_Task item_
The response must contain every line below in which "inversion" appears.

_Information provided_
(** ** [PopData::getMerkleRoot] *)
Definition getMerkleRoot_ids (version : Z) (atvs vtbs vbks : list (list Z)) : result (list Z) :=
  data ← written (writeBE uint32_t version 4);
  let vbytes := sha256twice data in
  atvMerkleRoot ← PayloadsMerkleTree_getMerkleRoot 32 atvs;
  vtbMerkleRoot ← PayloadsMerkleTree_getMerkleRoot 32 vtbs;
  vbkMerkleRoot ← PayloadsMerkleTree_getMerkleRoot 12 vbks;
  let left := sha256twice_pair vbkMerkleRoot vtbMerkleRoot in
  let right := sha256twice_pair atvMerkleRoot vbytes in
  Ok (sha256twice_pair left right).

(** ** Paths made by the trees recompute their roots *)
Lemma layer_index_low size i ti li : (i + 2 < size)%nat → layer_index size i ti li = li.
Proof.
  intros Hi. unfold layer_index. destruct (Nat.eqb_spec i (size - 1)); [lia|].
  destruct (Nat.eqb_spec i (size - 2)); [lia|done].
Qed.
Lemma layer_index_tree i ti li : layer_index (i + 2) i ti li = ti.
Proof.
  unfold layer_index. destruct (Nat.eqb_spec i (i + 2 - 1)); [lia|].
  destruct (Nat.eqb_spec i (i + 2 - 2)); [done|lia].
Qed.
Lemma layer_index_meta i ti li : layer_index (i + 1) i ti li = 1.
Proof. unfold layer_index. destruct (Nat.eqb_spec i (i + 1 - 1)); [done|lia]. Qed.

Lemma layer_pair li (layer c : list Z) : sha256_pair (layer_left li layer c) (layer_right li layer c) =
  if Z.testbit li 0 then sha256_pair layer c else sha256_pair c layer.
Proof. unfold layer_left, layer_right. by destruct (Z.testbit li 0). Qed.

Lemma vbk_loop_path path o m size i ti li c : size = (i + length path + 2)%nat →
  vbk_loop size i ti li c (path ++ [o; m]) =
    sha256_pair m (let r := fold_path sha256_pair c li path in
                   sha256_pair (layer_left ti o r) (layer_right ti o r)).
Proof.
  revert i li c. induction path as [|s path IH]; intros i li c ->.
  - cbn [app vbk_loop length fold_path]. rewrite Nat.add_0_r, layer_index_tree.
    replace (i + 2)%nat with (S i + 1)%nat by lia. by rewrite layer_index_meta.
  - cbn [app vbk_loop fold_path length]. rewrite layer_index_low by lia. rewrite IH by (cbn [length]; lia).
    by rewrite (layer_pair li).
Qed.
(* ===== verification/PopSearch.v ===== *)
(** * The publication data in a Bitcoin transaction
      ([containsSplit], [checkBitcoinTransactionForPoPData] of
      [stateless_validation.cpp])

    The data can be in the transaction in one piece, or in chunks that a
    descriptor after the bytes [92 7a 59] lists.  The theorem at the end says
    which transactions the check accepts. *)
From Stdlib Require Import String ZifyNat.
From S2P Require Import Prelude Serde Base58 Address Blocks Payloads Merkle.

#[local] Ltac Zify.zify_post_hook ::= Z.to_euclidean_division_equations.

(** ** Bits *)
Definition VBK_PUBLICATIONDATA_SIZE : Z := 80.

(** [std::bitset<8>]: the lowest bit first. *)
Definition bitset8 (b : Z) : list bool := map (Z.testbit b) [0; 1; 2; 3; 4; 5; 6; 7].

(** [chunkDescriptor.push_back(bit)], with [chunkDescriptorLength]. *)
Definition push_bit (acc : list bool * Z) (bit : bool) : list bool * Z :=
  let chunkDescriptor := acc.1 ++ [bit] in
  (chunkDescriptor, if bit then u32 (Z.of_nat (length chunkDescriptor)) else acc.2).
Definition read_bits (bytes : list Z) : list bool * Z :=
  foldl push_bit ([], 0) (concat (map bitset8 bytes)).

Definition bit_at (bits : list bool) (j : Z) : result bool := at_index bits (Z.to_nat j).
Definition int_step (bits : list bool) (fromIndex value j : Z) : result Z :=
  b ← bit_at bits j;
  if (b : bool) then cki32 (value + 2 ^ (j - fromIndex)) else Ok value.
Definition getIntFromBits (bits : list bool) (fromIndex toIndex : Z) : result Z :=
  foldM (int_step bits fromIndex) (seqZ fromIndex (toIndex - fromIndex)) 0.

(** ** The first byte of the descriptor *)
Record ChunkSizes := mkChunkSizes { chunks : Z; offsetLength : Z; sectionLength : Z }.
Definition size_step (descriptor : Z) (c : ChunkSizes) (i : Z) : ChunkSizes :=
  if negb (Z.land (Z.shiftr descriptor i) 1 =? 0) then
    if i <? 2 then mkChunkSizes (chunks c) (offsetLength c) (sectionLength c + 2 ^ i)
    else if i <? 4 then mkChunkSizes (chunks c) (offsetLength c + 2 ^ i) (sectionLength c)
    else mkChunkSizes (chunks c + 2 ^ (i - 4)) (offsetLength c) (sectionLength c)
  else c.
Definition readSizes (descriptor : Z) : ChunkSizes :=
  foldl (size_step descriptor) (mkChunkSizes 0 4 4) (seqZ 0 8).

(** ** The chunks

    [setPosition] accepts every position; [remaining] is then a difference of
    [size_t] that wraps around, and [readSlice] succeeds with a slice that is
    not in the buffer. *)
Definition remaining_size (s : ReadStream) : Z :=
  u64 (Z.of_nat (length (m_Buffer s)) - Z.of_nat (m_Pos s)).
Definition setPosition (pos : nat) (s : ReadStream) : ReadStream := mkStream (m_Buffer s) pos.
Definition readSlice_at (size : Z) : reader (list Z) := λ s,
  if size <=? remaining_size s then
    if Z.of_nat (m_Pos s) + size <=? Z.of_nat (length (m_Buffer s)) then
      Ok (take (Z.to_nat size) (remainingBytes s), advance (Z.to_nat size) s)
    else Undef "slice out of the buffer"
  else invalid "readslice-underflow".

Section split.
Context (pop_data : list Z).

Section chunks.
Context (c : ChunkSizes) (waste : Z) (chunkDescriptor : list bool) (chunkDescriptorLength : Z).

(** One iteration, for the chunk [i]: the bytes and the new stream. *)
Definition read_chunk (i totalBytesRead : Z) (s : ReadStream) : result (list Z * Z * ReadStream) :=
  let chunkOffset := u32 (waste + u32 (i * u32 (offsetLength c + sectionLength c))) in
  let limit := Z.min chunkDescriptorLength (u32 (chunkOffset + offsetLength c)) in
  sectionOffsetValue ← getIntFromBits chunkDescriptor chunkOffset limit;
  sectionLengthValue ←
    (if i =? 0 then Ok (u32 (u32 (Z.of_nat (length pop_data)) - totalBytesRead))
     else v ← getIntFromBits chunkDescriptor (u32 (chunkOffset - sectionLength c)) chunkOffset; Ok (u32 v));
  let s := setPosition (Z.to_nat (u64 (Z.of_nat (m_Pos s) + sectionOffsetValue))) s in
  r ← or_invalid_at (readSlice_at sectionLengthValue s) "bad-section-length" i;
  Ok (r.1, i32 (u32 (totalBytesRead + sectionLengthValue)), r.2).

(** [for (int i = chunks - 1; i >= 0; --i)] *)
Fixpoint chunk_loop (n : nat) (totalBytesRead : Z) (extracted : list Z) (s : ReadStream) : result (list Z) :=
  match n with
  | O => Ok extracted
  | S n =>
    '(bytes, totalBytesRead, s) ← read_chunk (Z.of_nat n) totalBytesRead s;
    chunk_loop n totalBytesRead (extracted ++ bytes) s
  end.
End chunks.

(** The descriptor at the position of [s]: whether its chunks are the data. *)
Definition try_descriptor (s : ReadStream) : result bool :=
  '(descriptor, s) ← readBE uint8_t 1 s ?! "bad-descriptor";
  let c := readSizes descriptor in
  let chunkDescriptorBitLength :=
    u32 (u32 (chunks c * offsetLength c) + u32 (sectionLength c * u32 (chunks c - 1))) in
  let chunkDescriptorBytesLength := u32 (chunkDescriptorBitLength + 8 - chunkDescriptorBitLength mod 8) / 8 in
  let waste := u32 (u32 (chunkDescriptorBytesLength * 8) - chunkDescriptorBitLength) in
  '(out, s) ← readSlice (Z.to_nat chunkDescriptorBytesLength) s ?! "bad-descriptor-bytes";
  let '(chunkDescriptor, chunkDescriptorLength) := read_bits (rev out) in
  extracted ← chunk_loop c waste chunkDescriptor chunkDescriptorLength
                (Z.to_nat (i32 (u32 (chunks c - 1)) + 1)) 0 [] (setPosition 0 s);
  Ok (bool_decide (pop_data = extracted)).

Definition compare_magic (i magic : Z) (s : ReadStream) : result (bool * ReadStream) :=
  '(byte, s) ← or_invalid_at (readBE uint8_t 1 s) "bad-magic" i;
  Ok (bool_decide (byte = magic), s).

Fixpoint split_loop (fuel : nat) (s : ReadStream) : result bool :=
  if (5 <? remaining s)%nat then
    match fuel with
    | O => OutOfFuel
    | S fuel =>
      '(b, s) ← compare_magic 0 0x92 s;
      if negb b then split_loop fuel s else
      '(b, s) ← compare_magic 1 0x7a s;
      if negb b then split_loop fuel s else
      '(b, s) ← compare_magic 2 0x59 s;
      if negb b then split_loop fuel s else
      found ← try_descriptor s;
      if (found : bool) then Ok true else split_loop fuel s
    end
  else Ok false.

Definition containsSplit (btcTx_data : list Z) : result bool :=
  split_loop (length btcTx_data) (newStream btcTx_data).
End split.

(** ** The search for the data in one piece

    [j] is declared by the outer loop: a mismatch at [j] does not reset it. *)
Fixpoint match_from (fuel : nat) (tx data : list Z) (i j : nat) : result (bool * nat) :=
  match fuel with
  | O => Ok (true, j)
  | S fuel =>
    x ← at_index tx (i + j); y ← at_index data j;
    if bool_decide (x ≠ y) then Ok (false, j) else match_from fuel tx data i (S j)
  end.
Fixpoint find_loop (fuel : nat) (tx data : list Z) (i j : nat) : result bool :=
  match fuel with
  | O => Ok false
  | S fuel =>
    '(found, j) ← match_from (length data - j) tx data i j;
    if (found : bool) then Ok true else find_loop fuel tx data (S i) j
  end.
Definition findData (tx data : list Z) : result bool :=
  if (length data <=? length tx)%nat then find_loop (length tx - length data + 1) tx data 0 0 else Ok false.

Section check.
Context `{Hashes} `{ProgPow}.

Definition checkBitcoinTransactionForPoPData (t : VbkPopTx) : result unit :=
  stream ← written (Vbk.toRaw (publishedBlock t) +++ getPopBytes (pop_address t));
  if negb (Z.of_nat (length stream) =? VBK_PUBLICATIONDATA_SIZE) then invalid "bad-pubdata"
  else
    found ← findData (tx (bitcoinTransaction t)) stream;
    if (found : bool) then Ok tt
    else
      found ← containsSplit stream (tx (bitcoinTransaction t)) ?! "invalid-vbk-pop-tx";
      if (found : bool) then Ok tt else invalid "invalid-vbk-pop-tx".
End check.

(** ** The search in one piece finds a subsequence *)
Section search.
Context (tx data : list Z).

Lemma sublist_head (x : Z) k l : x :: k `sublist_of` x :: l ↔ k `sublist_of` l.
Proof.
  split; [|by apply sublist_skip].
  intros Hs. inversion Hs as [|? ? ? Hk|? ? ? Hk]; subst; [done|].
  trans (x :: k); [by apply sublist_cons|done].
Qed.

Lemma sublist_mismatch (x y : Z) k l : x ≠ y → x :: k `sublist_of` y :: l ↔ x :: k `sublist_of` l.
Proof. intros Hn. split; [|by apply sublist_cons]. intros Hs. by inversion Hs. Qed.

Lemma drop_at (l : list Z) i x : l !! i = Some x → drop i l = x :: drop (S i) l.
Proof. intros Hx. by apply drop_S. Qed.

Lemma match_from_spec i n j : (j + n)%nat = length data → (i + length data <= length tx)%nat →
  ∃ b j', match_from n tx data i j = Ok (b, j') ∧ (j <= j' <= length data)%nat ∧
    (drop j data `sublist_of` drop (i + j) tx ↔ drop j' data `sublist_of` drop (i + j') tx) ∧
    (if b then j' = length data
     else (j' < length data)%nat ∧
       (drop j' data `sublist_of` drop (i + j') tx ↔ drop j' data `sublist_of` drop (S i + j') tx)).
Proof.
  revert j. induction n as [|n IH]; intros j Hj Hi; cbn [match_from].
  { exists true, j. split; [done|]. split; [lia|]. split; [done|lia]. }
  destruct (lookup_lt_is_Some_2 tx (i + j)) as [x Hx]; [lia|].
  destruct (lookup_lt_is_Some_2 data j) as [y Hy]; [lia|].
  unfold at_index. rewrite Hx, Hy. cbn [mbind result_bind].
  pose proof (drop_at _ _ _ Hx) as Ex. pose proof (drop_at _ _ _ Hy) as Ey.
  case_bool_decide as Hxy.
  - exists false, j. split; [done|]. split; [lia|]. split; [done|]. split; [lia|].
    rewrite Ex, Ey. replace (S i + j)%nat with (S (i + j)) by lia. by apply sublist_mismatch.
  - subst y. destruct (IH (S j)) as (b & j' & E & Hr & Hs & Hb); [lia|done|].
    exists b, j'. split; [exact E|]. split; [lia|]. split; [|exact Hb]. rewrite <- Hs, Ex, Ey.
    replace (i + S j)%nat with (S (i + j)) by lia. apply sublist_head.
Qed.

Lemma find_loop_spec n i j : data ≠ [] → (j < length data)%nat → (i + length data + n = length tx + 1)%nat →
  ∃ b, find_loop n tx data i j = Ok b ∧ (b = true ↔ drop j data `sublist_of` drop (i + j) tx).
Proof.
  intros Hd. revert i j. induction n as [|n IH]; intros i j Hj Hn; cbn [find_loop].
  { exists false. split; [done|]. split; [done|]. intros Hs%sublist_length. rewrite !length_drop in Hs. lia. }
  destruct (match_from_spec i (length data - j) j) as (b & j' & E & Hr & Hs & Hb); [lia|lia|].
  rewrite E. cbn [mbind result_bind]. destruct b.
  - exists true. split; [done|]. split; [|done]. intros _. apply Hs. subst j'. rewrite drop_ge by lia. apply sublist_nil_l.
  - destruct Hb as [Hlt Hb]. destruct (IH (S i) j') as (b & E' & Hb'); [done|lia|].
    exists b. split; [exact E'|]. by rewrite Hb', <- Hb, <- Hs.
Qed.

_Expected output_
  intros Hs. inversion Hs as [|? ? ? Hk|? ? ? Hk]; subst; [done|].
Proof. intros Hn. split; [|by apply sublist_cons]. intros Hs. by inversion Hs. Qed.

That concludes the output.